Should you take a medication to treat your depression? Should you get into therapy? More antidepressants are prescribed by family practitioners than by psychiatrists. These medications are often the first treatment offered to people who are depressed. Managed care companies in the U.S. like this approach because antidepressant medications are less expensive than psychotherapy.

Numerous studies have come to similar conclusions about effectiveness. Cognitive-behavioral psychotherapy and antidepressant medication are equally effective. Combined psychotherapy with medication are also more effective than medications, but some studies suggest that the combination is no more effective than psychotherapy alone. Studies also suggest that the relapse rate is higher among depressives treated with combined treatment than with just psychotherapy.

Many studies have found a higher dropout rate among those receiving medication, either because of side effects or because the medication has not helped.

Providers of health care and mental health care tend to use the tools that they are trained to use. This can sometimes create problems. A saying attributed to different people (including Milton Erickson, M.D.) says it best: "If the only tool you have is a hammer you tend to treat everything like a nail." It may be no coincidence that the authors of the studies cited here are psychologists. Psychologists are able to provide psychotherapy but not medications. It's also no coincidence that most primary care physicians prescribe antidepressant medications before they refer for counseling or psychotherapy. They have a prescription pad handy - but they do not have much time to spend talking with their patient. We tend to use the tools that we have.

Studies agree that both antidepressants and psychotherapy are effective treatments for depression. There is even agreement that a combination of the two may be more effective than either alone. It may well be that one treatment is likely to be more effective than the other for a particular person. The art and science of mental health are not yet refined enough to be able to predict which treatment will be more effective for a given person.

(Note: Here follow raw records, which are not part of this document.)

(* ===== verification/SolverChoice.v ===== *)
(** * The order in which the solver prefers providers

    [compare_providers] (solver.c, Solver.v) decides by a long list of criteria which of
    two candidates is better.  Which list applies depends on the flags of both, so the
    comparison is not obviously an order; the theorem here is that swapping the
    candidates negates the answer. *)

From S2P Require Import Prelude Blob BlobCodec Ctype Version Digest Dep Package PackageRules Solver.

(** Opposite answers: the signs are opposite. *)
Definition opposite (r r' : Z) : Prop := Z.sgn r' = - Z.sgn r.

Lemma opposite_first_nonzero r r' s s' :
  opposite r r' -> opposite s s' -> opposite (first_nonzero r s) (first_nonzero r' s').
Proof. unfold opposite, first_nonzero. intros Hr Hs. destruct (Z.eqb_spec r 0), (Z.eqb_spec r' 0); lia. Qed.

Lemma opposite_prefer a b : opposite (prefer a b) (prefer b a).
Proof. by destruct a, b. Qed.

Lemma opposite_if (b : bool) r r' : opposite r r' -> opposite (if b then r else 0) (if b then r' else 0).
Proof. by destruct b. Qed.

Lemma opposite_sub x y : opposite (x - y) (y - x).
Proof. unfold opposite. lia. Qed.

Lemma opposite_s32 x y : 0 <= x < 2 ^ 31 -> 0 <= y < 2 ^ 31 -> opposite (s32 (x - y)) (s32 (y - x)).
Proof. intros. unfold opposite, s32. rewrite !Z.mod_small by lia. lia. Qed.

Lemma opposite_version a b : opposite (version_preference a b) (version_preference b a).
Proof.
  unfold version_preference. rewrite !apk_version_compare_spec, (cmp_opp version_cmp a b).
  by destruct (version_cmp a b).
Qed.

Create HintDb opposite.
#[local] Hint Resolve opposite_first_nonzero opposite_prefer opposite_if opposite_sub opposite_version : opposite.

(** Swapping two candidates negates the solver's preference between them, as long
    as neither has 2^31 or more recorded conflicts (their difference is taken as a
    32-bit integer). *)
Theorem compare_providers_opposite db st pA pB :
  (forall p, 0 <= ps_conflicts (pst st p) < 2 ^ 31) ->
  opposite (compare_providers db st pA pB) (compare_providers db st pB pA).
Proof.
  intros Hc. unfold compare_providers. destruct (prov_pkg pA) as [a|], (prov_pkg pB) as [b|]; try done.
  cbv zeta. rewrite (Z.lor_comm (ps_solver_flags (pst st b))).
  rewrite (bool_decide_ext (pkg_name b = pkg_name a) (pkg_name a = pkg_name b)) by (split; congruence).
  set (flags := Z.lor _ _). set (same := bool_decide (pkg_name a = pkg_name b)).
  rewrite <- (andb_assoc (testmask flags APK_SOLVERF_LATEST) (_ (pst st b) =? _)), (andb_comm (_ (pst st b) =? _)).
  rewrite (andb_assoc (testmask flags APK_SOLVERF_LATEST)).
  rewrite <- (orb_assoc same (negb (is_atom_null (prov_version pB)))), (orb_comm (negb (is_atom_null (prov_version pB)))).
  rewrite (orb_assoc same).
  apply opposite_first_nonzero; [| repeat apply opposite_first_nonzero; auto with opposite].
  case_if.
  - apply opposite_first_nonzero; [apply opposite_prefer |]. case_if; [apply opposite_prefer |]. auto with opposite.
  - repeat apply opposite_first_nonzero; auto using opposite_s32 with opposite.
Qed.

(** Two versions of a package are ordered one way round. *)
Lemma compare_providers_opposite_witness :
  let db := mk_solver_db (fun _ => mk_name_info [] [] []) [] [] 0 0 (fun _ => false) false false in
  let pkg v := APK_PROVIDER_FROM_PACKAGE (mk_pkg 0 (lit "a") v [] [] [] [] [] [] [] [] [] [] [] [] 0 0 0 0 0 0 false false 0 0 [] None) in
  let st := solver_init db 0 ∅ changeset0 in
  opposite (compare_providers db st (pkg (lit "1.0")) (pkg (lit "1.1")))
    (compare_providers db st (pkg (lit "1.1")) (pkg (lit "1.0"))).
Proof.
  intros db pkg st. apply (compare_providers_opposite db st). intros p. unfold pst. simpl.
  rewrite lookup_empty. simpl. lia.
Defined.
Lemma foreach_zero {V S} (e : V -> S -> Z * S) l s :
  (forall v s, (e v s).1 = 0) -> foreach_items e l s = (0, each (fun v s => (e v s).2) l s).
Proof.
  intros He. revert s. induction l as [|v l IH]; intros s; simpl; [done |].
  specialize (He v s) as Hv. destruct (e v s) as [r s']. simpl in *. subst r. apply IH.
Qed.

(** Before the database is open the arrays are empty, afterwards they are exact. *)
Definition rdeps_empty (db : catalog) : Prop :=
  forall m, nm_rdepends (name_of db m) = [] /\ nm_rinstall_if (name_of db m) = [].

Record rdeps_exact (db : catalog) : Prop := {
  re_rdepends : forall n m, n ∈ nm_rdepends (name_of db m) <-> depends_on db n m;
  re_rinstall_if : forall n m, n ∈ nm_rinstall_if (name_of db m) <-> triggered_by db n m;
  re_rdepends_nodup : forall m, NoDup (nm_rdepends (name_of db m));
  re_rinstall_if_nodup : forall m, NoDup (nm_rinstall_if (name_of db m));
}.

Record catalog_inv (db : catalog) : Prop := {
  ci_base : base_inv db;
  ci_state : forall n, nm_state_int (name_of db n) = 0;
  ci_rdeps : if db_open_complete db then rdeps_exact db else rdeps_empty db;
}.

Lemma rdepends_pass_spec db :
  base_inv db -> (forall n, nm_state_int (name_of db n) = 0) -> rdeps_empty db ->
  let db' := (apk_hash_foreach (db_names db) apk_db_name_rdepends db).2 in
  quiet db db' /\ (forall n, nm_state_int (name_of db' n) = 0) /\ rdeps_exact db'.
Proof.
  intros Hb H0 He. unfold apk_hash_foreach. rewrite foreach_zero by done. cbv zeta. simpl.
  set (ns := concat (buckets (db_names db))).
  destruct (each_prefix_inv (fun done s => quiet db s /\ (forall n, nm_state_int (name_of s n) = 0) /\ forall m,
    nm_rdepends (name_of s m) = List.filter (fun n => in_depends (pass_items (provider_pkgs db n)) m) done
    /\ nm_rinstall_if (name_of s m) = List.filter (fun n => in_install_if (pass_items (provider_pkgs db n)) m) done)
    (fun n s => (apk_db_name_rdepends n s).2) ns db) as (Hq & Hst & Hrd).
  { split_and!; [done | done | apply He]. }
  { intros done n s Hn (Hq & Hst & Hrd). destruct (name_rdepends_spec n s Hst) as (Hq' & Hnm).
    { intros it Hit. apply (provider_items_dom _ n); [by eapply base_inv_quiet | done]. }
    rewrite (quiet_provider_pkgs _ _ n Hq) in Hnm. split_and!; [by transitivity s | apply Hnm |].
    intros m. destruct (Hnm m) as (-> & -> & _), (Hrd m) as [-> ->]. rewrite !List.filter_app. simpl.
    split; by case_if. }
  set (db' := each _ ns db) in *. split_and!; [done | done |].
  assert (base_inv db') as Hb' by (by eapply base_inv_quiet).
  assert (forall n p, p ∈ provider_pkgs db n -> n ∈ ns) as Hns.
  { intros n p [Hp Hn]%provider_pkgs_elem; [| done]. unfold ns. rewrite (bi_names _ Hb). apply (bi_mentions _ Hb _ _ _ Hp).
    revert Hn. unfold names_of, mentions. set_solver. }
  assert (forall n m, depends_on db' n m <-> depends_on db n m) as Hd
    by (intros; unfold depends_on; by rewrite (quiet_provider_pkgs _ _ n Hq)).
  assert (forall n m, triggered_by db' n m <-> triggered_by db n m) as Ht
    by (intros; unfold triggered_by; by rewrite (quiet_provider_pkgs _ _ n Hq)).
  split.
  - intros n m. rewrite Hd, <- in_depends_spec. destruct (Hrd m) as [-> _]. rewrite list_elem_of_In, filter_In, <- list_elem_of_In.
    split; [by intros [_ ?] |]. intros Hin. split; [| done]. apply in_depends_spec in Hin as (p & d & Hp & _). eauto.
  - intros n m. rewrite Ht, <- in_install_if_spec. destruct (Hrd m) as [_ ->]. rewrite list_elem_of_In, filter_In, <- list_elem_of_In.
    split; [by intros [_ ?] |]. intros Hin. split; [| done]. apply in_install_if_spec in Hin as (p & d & Hp & _). eauto.
  - intros m. destruct (Hrd m) as [-> _]. apply NoDup_ListNoDup, List.NoDup_filter, NoDup_ListNoDup, Hb.
  - intros m. destruct (Hrd m) as [_ ->]. apply NoDup_ListNoDup, List.NoDup_filter, NoDup_ListNoDup, Hb.
Qed.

If you are depressed keep these principles in mind. The practitioner that you are seeing may have only certain tools available to him or her. Their recommendation for treatment may have more to do with their training than with any particular knowledge of your situation. The most important point may be that there are a variety of treatments that are effective for depression. It may not matter which treatment your doctor or therapist offers first. If it doesn't work, ask him or her about alternatives.